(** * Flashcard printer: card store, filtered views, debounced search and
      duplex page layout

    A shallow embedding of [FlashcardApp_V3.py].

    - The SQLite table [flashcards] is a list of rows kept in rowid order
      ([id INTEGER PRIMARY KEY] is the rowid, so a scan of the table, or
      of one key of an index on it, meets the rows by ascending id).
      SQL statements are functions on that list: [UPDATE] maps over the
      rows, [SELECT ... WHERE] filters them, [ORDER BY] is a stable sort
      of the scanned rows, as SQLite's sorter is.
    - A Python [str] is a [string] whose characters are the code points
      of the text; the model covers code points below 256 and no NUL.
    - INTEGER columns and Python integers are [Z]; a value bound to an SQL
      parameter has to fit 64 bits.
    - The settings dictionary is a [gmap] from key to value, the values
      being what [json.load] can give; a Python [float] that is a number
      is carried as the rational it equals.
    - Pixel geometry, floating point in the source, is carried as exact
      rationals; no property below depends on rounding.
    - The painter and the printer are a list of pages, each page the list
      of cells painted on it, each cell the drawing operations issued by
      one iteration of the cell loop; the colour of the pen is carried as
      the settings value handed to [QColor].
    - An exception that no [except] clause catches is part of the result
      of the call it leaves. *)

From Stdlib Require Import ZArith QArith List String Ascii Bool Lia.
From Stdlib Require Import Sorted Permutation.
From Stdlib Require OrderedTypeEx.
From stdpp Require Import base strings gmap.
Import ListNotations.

....

• _Your instructions_
Take the listing from its first line to the line containing "of one key of". Reproduce those lines exactly and nothing else.

• _Solution to this task_
(** * Flashcard printer: card store, filtered views, debounced search and
      duplex page layout

    A shallow embedding of [FlashcardApp_V3.py].

    - The SQLite table [flashcards] is a list of rows kept in rowid order
      ([id INTEGER PRIMARY KEY] is the rowid, so a scan of the table, or
      of one key of an index on it, meets the rows by ascending id).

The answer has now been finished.